Every line of the entries below from the one containing "Lemma compare_div_mod (k" to the one containing "destruct (Z.compare_spec (x /", both ends included, must be written out exactly. No other line belongs in the answer.

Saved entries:
══════════

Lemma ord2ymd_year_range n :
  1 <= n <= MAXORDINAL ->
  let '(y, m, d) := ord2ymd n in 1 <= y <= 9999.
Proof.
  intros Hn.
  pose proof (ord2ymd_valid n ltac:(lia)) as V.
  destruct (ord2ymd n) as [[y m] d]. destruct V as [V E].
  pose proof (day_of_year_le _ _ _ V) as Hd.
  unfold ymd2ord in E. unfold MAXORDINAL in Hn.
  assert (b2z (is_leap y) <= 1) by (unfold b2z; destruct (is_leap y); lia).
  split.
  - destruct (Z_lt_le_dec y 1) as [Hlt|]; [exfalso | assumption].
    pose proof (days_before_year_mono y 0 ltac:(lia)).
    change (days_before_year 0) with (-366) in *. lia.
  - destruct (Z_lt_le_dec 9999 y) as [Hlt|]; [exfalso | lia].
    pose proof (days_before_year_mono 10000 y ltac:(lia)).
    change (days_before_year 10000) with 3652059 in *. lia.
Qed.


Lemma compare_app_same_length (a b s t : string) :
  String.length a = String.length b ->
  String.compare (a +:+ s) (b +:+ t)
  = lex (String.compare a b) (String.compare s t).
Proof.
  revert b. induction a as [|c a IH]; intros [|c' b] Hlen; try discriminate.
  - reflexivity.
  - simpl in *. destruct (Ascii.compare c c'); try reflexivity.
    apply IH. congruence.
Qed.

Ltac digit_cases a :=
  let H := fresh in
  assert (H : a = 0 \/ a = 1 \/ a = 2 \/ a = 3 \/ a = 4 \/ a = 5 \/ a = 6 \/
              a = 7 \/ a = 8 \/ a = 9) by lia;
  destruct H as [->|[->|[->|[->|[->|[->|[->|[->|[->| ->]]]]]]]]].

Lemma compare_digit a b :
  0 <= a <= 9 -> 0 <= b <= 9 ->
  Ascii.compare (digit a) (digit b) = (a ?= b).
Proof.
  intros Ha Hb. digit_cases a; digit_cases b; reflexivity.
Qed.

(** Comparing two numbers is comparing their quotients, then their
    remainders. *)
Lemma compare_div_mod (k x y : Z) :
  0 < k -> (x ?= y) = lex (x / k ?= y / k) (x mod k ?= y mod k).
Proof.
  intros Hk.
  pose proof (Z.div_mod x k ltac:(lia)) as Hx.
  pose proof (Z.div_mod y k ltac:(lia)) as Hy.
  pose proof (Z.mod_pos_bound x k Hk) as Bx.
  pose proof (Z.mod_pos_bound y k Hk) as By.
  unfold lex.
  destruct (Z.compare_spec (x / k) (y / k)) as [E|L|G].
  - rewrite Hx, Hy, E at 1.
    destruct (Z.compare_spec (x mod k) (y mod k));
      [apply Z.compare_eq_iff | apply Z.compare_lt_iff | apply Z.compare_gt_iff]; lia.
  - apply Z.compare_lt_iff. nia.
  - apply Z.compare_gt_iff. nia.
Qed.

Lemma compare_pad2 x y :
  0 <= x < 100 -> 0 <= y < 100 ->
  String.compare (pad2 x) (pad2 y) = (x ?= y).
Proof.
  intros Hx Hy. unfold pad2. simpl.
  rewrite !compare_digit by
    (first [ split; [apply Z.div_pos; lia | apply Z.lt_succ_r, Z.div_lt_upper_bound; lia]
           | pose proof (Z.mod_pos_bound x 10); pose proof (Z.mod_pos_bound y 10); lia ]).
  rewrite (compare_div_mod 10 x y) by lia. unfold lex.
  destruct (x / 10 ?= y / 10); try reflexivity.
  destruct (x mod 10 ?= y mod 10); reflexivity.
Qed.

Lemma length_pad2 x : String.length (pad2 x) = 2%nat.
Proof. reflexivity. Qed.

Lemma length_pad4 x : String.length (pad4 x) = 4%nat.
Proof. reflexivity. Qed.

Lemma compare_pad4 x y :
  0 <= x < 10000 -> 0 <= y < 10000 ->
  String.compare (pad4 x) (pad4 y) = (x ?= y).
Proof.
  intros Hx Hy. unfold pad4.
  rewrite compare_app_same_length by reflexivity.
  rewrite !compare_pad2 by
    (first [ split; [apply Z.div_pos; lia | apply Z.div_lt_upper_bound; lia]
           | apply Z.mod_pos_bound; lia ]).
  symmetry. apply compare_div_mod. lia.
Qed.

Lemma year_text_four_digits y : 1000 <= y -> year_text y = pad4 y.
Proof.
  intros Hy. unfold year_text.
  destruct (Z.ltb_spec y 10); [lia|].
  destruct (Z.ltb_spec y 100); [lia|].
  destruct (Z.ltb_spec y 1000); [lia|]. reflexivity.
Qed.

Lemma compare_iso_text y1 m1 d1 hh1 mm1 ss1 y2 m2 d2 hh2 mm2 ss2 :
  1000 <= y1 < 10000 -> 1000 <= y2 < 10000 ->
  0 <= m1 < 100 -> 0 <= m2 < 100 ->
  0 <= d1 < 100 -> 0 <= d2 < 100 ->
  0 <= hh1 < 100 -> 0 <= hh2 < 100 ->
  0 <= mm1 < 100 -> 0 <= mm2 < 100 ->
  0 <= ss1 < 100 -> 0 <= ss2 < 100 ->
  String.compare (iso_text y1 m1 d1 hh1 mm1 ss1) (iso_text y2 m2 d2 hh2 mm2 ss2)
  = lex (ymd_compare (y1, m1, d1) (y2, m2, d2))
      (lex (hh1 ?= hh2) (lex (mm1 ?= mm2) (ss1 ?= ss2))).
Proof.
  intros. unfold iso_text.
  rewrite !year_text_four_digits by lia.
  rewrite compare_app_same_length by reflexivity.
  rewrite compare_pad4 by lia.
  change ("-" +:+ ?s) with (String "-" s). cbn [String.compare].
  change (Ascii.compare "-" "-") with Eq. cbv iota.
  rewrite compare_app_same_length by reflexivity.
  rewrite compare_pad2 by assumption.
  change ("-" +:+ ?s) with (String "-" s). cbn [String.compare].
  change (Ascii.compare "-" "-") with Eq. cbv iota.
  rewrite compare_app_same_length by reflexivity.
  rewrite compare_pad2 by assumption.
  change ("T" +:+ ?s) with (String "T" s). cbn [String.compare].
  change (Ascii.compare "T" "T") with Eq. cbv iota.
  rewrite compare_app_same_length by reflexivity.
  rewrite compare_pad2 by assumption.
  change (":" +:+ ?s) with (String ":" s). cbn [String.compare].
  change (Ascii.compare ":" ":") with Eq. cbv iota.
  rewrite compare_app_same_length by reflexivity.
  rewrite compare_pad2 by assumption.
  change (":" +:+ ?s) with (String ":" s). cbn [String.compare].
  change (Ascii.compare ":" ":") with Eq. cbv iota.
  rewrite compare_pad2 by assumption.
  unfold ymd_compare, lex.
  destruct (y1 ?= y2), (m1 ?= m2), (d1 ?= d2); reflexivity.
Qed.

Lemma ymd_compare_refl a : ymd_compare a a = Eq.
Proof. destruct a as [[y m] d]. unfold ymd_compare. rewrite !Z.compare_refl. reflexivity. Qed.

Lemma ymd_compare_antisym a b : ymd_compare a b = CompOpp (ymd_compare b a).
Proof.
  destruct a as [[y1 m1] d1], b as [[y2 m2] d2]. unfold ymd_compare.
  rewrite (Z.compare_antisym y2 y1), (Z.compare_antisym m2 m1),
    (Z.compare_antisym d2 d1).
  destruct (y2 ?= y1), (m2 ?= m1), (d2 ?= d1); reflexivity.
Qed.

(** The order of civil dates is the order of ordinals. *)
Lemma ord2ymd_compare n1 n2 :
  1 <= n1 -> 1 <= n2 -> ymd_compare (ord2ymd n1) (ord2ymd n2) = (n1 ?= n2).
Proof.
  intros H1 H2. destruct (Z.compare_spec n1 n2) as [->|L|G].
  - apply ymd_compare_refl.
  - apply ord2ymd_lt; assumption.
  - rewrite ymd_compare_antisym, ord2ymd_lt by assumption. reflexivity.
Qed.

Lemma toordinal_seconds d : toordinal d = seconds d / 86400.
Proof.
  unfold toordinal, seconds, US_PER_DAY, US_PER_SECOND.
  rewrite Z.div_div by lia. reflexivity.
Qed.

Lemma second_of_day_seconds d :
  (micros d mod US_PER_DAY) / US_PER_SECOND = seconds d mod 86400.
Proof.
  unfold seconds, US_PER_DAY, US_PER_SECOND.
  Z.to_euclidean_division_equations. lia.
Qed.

══════════

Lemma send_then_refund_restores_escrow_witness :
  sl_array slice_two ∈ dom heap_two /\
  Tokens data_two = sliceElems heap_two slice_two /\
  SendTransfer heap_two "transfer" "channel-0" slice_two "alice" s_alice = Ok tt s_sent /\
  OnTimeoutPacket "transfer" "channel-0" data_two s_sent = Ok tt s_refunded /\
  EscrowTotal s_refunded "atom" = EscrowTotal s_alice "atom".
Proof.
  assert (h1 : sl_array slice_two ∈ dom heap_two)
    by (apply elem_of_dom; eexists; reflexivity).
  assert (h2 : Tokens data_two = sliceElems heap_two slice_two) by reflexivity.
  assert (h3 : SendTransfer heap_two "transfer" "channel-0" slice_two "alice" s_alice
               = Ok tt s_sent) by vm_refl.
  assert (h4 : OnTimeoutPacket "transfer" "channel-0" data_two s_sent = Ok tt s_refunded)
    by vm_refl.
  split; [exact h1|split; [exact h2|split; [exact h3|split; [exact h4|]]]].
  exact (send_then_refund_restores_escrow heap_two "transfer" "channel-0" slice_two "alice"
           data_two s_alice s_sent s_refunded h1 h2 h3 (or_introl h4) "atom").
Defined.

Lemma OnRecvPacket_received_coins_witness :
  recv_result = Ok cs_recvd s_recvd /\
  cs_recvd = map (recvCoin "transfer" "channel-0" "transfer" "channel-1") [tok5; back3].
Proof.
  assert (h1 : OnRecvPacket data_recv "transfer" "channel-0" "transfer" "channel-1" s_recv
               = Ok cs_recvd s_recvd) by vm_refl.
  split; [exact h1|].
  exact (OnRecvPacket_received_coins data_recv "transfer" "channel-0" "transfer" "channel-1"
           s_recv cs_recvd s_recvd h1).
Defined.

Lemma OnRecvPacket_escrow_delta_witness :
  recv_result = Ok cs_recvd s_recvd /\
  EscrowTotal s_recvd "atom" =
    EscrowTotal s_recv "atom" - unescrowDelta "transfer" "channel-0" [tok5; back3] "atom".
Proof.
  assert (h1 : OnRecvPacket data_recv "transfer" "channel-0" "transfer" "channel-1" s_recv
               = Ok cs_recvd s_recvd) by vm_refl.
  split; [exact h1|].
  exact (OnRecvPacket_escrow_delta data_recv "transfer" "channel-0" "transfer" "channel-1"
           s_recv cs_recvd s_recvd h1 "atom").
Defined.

══════════

#### THE ANSWER:
Lemma compare_div_mod (k x y : Z) :
  0 < k -> (x ?= y) = lex (x / k ?= y / k) (x mod k ?= y mod k).
Proof.
  intros Hk.
  pose proof (Z.div_mod x k ltac:(lia)) as Hx.
  pose proof (Z.div_mod y k ltac:(lia)) as Hy.
  pose proof (Z.mod_pos_bound x k Hk) as Bx.
  pose proof (Z.mod_pos_bound y k Hk) as By.
  unfold lex.
  destruct (Z.compare_spec (x / k) (y / k)) as [E|L|G].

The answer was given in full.